At the Hickory Tree Child Care Center located in Selbyville, Delaware, a four-year-old girl handed out packets of heroin to her classmates thinking it was candy. The incident then led to investigators with arresting her mother on charges of maintaining a drug property.
Medics as well as police were called to the center thanks to a staff member alert enough to see the children with packets containing a white powder. The packets had not been opened by any of the children and were confiscated almost immediately by the quick acting teacher who turned the drugs over to the authorities. After investigating more the police discovered that the girl had found the drugs in a replacement backpack that her mother had given her. Like the old story of “the dog ate my homework”, the girl said her regular backpack had been destroyed by the family dog the night before.

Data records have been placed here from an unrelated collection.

Lemma insertFlowTable_full s g x hs se :
  log_ok (log s) → flow_inv s g → g_helds g = x :: hs → sessions s !! x = Some se →
  (length (g_nodes g) = 1 ∨ length (g_nodes g) = 2)%nat →
  ∃ s' g', insertFlowTable s (Some x) (getIndex (incoming se)) = Ok (Some x, s') ∧
    flow_inv s' g' ∧
    (g_helds g' = g_helds g ∧ g_nodes g' ≡ₚ g_nodes g ∧ g_heldn g' = g_heldn g ∧
     g_sess g' = g_sess g ∧ g_flags g' = g_flags g ∧ g_dead g' = g_dead g) ∧
    cache_of s' g' = cache_of s g ∧
    same_but_log s s' ∧ unprocessed_flows s' = u64 (unprocessed_flows s + 1) ∧
    (∀ y, y ≠ x → sessions s' !! y = sessions s !! y).
Proof.
  intros Hlog Hinv Hheld Hse Hav. pose proof (fi_core s g Hinv) as Hc.
  set (i := getIndex (incoming se)).
  assert (0 ≤ i < MAX_FLOW_TABLE_SIZE) as Hi by apply getIndex_range.
  assert (∀ z r, z ∈ g_nodes g → r ∉ pool_rings → z ∉ g_rings g r) as Hloose.
  { intros z r Hz _. apply (loose_unchained s g Hinv). set_solver. }
  unfold insertFlowTable. rewrite table_get_ok by done. simpl.
  rewrite (sstore_Some _ _ _ _ Hse). simpl.
  rewrite (sstore_Some _ _ _ _ (lookup_insert_eq _ _ _)), insert_insert_eq. simpl.
  destruct (g_nodes g) as [|n1 [|n2 [|]]] eqn:Hg; simpl in Hav; try lia.
  - destruct (core_take_last _ _ _ _ _ _ _ Hc) as (h1 & p1 & E1 & Hc1 & Hd1).
    rewrite E1. simpl.
    match goal with |- context [pool_empty ?t] => destruct (pool_empty_ok t Hlog) as [lg El] end.
    rewrite El. simpl.
    eexists _, (with_pools (g_rings g) [n1] (g_sess g) (g_heldn g) (g_helds g) g).
    split; [reflexivity|].
    match goal with |- flow_inv ?s' _ ∧ _ =>
      destruct (held_step s g s' (g_rings g) [n1] hs x se (stamped (last_packet_timestamp s) x se)
                  Hinv Hheld Hse) as [Hinv' Hcache] end; [done..| | |done|].
    { intros r y _ _. apply Hd1. }
    { intros y _. apply Hd1. }
    split_and!; [exact Hinv'|done|done|done|done|done|done|exact Hcache|done..|].
    intros y Hy. cbn. by rewrite lookup_insert_ne by done.
  - destruct (core_take _ _ _ _ _ _ _ _ _ Hc) as (h1 & p1 & σ1 & E1 & Hc1 & Hd1 & Hσ1 & Hl1).
    rewrite E1. simpl.
    destruct (core_set_data _ _ _ _ _ _ _ n1 (VSession x) Hc1) as (h2 & E2 & Hc2 & Hd2).
    { intros r _. apply (core_loose _ _ _ _ _ _ _ Hc1). set_solver. }
    { apply (core_loose _ _ _ _ _ _ _ Hc1). set_solver. }
    rewrite E2. simpl.
    destruct (core_take_last _ _ _ _ _ _ _ Hc2) as (h3 & p3 & E3 & Hc3 & Hd3). rewrite E3. simpl.
    match goal with |- context [pool_empty ?t] => destruct (pool_empty_ok t Hlog) as [lg El] end.
    rewrite El. simpl.
    destruct (core_release _ _ _ _ _ _ _ _ Hc3) as (h4 & p4 & σ4 & E4 & Hc4 & Hd4 & Hσ4 & Hl4).
    { by destruct (σ1 NodelUsed). }
    rewrite E4. simpl.
    eexists _, (with_pools σ4 ([n2] ++ [n1]) (g_sess g) (g_heldn g) (g_helds g) g).
    split; [reflexivity|].
    match goal with |- flow_inv ?s' _ ∧ _ =>
      destruct (held_step s g s' σ4 ([n2] ++ [n1]) hs x se (stamped (last_packet_timestamp s) x se)
                  Hinv Hheld Hse) as [Hinv' Hcache] end; [done|exact Hc4| | | | |done|].
    { eauto with rings. }
    { lia. }
    { intros r y Hy Hr. cbn. rewrite Hd4, Hd3, Hd2, decide_False; [apply Hd1| |].
      - intros ->. apply (Hloose n1 r); set_solver.
      - assert (r ∉ [NodelFree; NodelUsed]) as Hr2 by (unfold pool_rings in Hr; set_solver).
        eapply (core_data_pool _ _ _ _ _ _ _ r); [exact Hc3|by rewrite (Hσ1 r)|].
        intros ->. apply Hr2. set_solver. }
    { intros y Hy. assert (y ∈ g_outn g ++ g_nodes g) as Hy2 by (apply elem_of_app; by left).
      cbn. rewrite Hd4, Hd3, Hd2, decide_False; [apply Hd1| |].
      - intros ->. apply core_nodup in Hc1. by apply NoDup_cons in Hc1 as [Hc1 _]; set_solver.
      - apply (core_loose _ _ _ _ _ _ _ Hc3). set_solver. }
    split_and!; [exact Hinv'|done| |done|done|done|done|exact Hcache|done..|].
    + cbn. apply perm_swap.
    + intros y Hy. cbn. by rewrite lookup_insert_ne by done.
Qed.

(** ** updateFlowTable *)

(** The session of a flow after one more packet. *)
Definition updated (now nb : Z) (se : IPSession) : IPSession :=
  add_packet (with_lastpacket now (add_bytes nb se)).

Lemma updated_tuple now nb se : flow_tuple (incoming (updated now nb se)) = flow_tuple (incoming se).
Proof. done. Qed.

Lemma carrying_move ss l1 e l2 τ :
  Forall (λ d, flow_tuple (flow_at ss (en_session d)) ≠ flow_tuple (flow_at ss (en_session e))) l1 →
  carrying ss τ (en_pair <$> e :: l1 ++ l2) = carrying ss τ (en_pair <$> l1 ++ e :: l2).
Proof.
  intros Hf. rewrite fmap_cons, !fmap_app, fmap_cons, carrying_cons, !carrying_app, carrying_cons.
  cbn [en_pair snd]. case_decide as Hτ; [|done].
  assert (carrying ss τ (en_pair <$> l1) = []) as ->; [|done].
  apply carrying_nil, Forall_fmap. subst τ. exact Hf.
Qed.

Section update.
Context (s : fstate) (g : ghost) (l1 : list entry) (e : entry) (l2 : list entry) (σ : rings).
Hypothesis Hinv : flow_inv s g.
Hypothesis Hlive : g_live g = l1 ++ e :: l2.
Hypothesis Hfirst :
  Forall (λ d, flow_tuple (flow_at (sessions s) (en_session d))
               ≠ flow_tuple (flow_at (sessions s) (en_session e))) l1.
Hypothesis Hσ : σ Active = en_active <$> e :: l1 ++ l2.
Hypothesis Hσ' : changes_only [Active] (g_rings g) σ.
Let x := en_session e.
Definition ghost_update : ghost :=
  Ghost σ (g_nodes g) (g_sess g) (e :: l1 ++ l2) (g_buckets g) (g_flags g) (g_dead g)
    (g_heldn g) (g_helds g).

Lemma update_live_in d : d ∈ e :: l1 ++ l2 ↔ d ∈ g_live g.
Proof. rewrite Hlive. set_solver. Qed.

Lemma update_sessions : all_sessions ghost_update ≡ₚ all_sessions g.
Proof.
  unfold all_sessions. cbn. rewrite Hlive.
  rewrite !fmap_app, fmap_cons. solve_Permutation.
Qed.

Lemma update_inv s' se' :
  core (nodes s') (nodel s') (ip_session s') σ (g_nodes g) (g_sess g) (g_outn g) →
  same_data (nodes s) (nodes s') →
  sessions s' = <[x := se']> (sessions s) →
  flow_tuple (incoming se') = flow_tuple (flow_at (sessions s) x) →
  active_node se' = active_node (session_at (sessions s) x) →
  current_flow se' = current_flow (session_at (sessions s) x) →
  flow_table s' = flow_table s → active_flow_list s' = head (σ Active) →
  expired_flow_list s' = expired_flow_list s →
  flags_expired_flow_list s' = flags_expired_flow_list s →
  flow_inv s' ghost_update.
Proof.
  intros Hc Hd Hss Ht Ha Hcf E1 E2 E3 E4.
  assert (∀ y, flow_tuple (flow_at (sessions s') y) = flow_tuple (flow_at (sessions s) y)) as Hft.
  { intros y. unfold flow_at at 1. rewrite Hss. destruct (decide (x = y)) as [<-|Hne].
    - by rewrite session_at_insert.
    - by rewrite session_at_insert_ne. }
  assert (∀ r, r ≠ Active → σ r = g_rings g r) as Hr by (intros r Hr; apply Hσ'; set_solver).
  assert (length (g_live g) = S (length (l1 ++ l2))) as Hlen.
  { rewrite Hlive, !length_app. cbn. lia. }
  split; rewrite ?E1, ?E2, ?E3, ?E4; cbn [ghost_update g_rings g_nodes g_sess g_live g_buckets
    g_flags g_dead g_heldn g_helds]; rewrite ?Hr by done.
  - done.
  - done.
  - apply (fi_head_expired s g Hinv).
  - apply (fi_head_flags s g Hinv).
  - intros i Hi. rewrite Hr by done. by apply (fi_slots s g Hinv).
  - done.
  - apply (fi_expired s g Hinv).
  - apply (fi_flags s g Hinv).
  - intros i. rewrite Hr by done. apply (fi_bucket s g Hinv).
  - intros d Hdl%update_live_in. destruct (fi_live s g Hinv d Hdl) as (P1 & P2 & P3 & P4).
    unfold entry_ok. rewrite !Hd, Hss. destruct (decide (x = en_session d)) as [Heq|Hne].
    + rewrite <-Heq, session_at_insert, Ha, Hcf, Heq. done.
    + by rewrite session_at_insert_ne.
  - intros d Hdd. rewrite Hd. by apply (fi_waiting s g Hinv).
  - intros d Hdd. rewrite Hd. by apply (fi_held s g Hinv).
  - intros i b Hb. destruct (fi_bucket_live s g Hinv i b Hb) as [Hi Hbl]. split.
    + rewrite <-Hi. by apply getIndex_tuple.
    + revert Hbl. rewrite Hlive, fmap_cons, !fmap_app, fmap_cons. set_solver.
  - intros f. rewrite !(carrying_ext (sessions s) (sessions s')) by auto.
    rewrite carrying_move by done. rewrite <-Hlive. apply (fi_order s g Hinv).
  - rewrite update_sessions. apply (fi_sessions s g Hinv).
  - intros y Hy. rewrite Hss. apply lookup_insert_is_Some'. right. apply (fi_alloc s g Hinv).
    by rewrite <-update_sessions.
  - rewrite (fi_used_nodes s g Hinv), Hlen. cbn. lia.
  - rewrite (fi_used_sessions s g Hinv), Hlen. cbn. lia.
Qed.
End update.

Lemma core_current h p q σ av avs out r :
  core h p q σ av avs out → NoDup (σ r).
Proof. intros [(A & _) _ _ _ _]. apply A. Qed.

Lemma live_unique_session s g l1 e l2 :
  flow_inv s g → g_live g = l1 ++ e :: l2 → ∀ d, d ∈ l1 ++ l2 → en_session d ≠ en_session e.
Proof.
  intros Hinv Hl d Hd Heq. pose proof (live_sessions_nodup s g Hinv) as Hnd.
  rewrite Hl, fmap_app, fmap_cons in Hnd.
  apply NoDup_app in Hnd as (_ & H1 & H2). apply NoDup_cons in H2 as [H2 _].
  apply elem_of_app in Hd as [Hd|Hd]; apply (list_elem_of_fmap_2 en_session) in Hd.
  - apply (H1 _ Hd). rewrite Heq. left.
  - apply H2. by rewrite <-Heq.
Qed.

Thinking the packets were candy the child then started to pass the drugs out to her classmates. All the children exposed were taken by authorities to the hospital as a precautionary measure and later were released.
The backpack reportedly contained about 250 bags of heroin at a weight of 3.735 grams and the mother, one Ashley Tull, 30, also lost custody of two of her other children, two daughters aged 4 and 11, and a boy 9. Now in custody of a relative and Tull is to have no contact with the children having been served with a no-contact order.
Tull was arrested, prosecuted the same day but posted the $6,000 bail and was released.
The mistake of the little girl is understandable as heroin dealers often use pop culture images on their packaging. Often they’ll use cartoon characters that customers can easily identify with. Children on occasion find these packets and think they’re just sugar or sweetener and the same goes for unwary adults. The packets are about the same size as the packets of sugar and sweeteners found at restaurants and in economy boxes from the from the stores. Left about, an person may well mistake them for such and ingest them causing harm.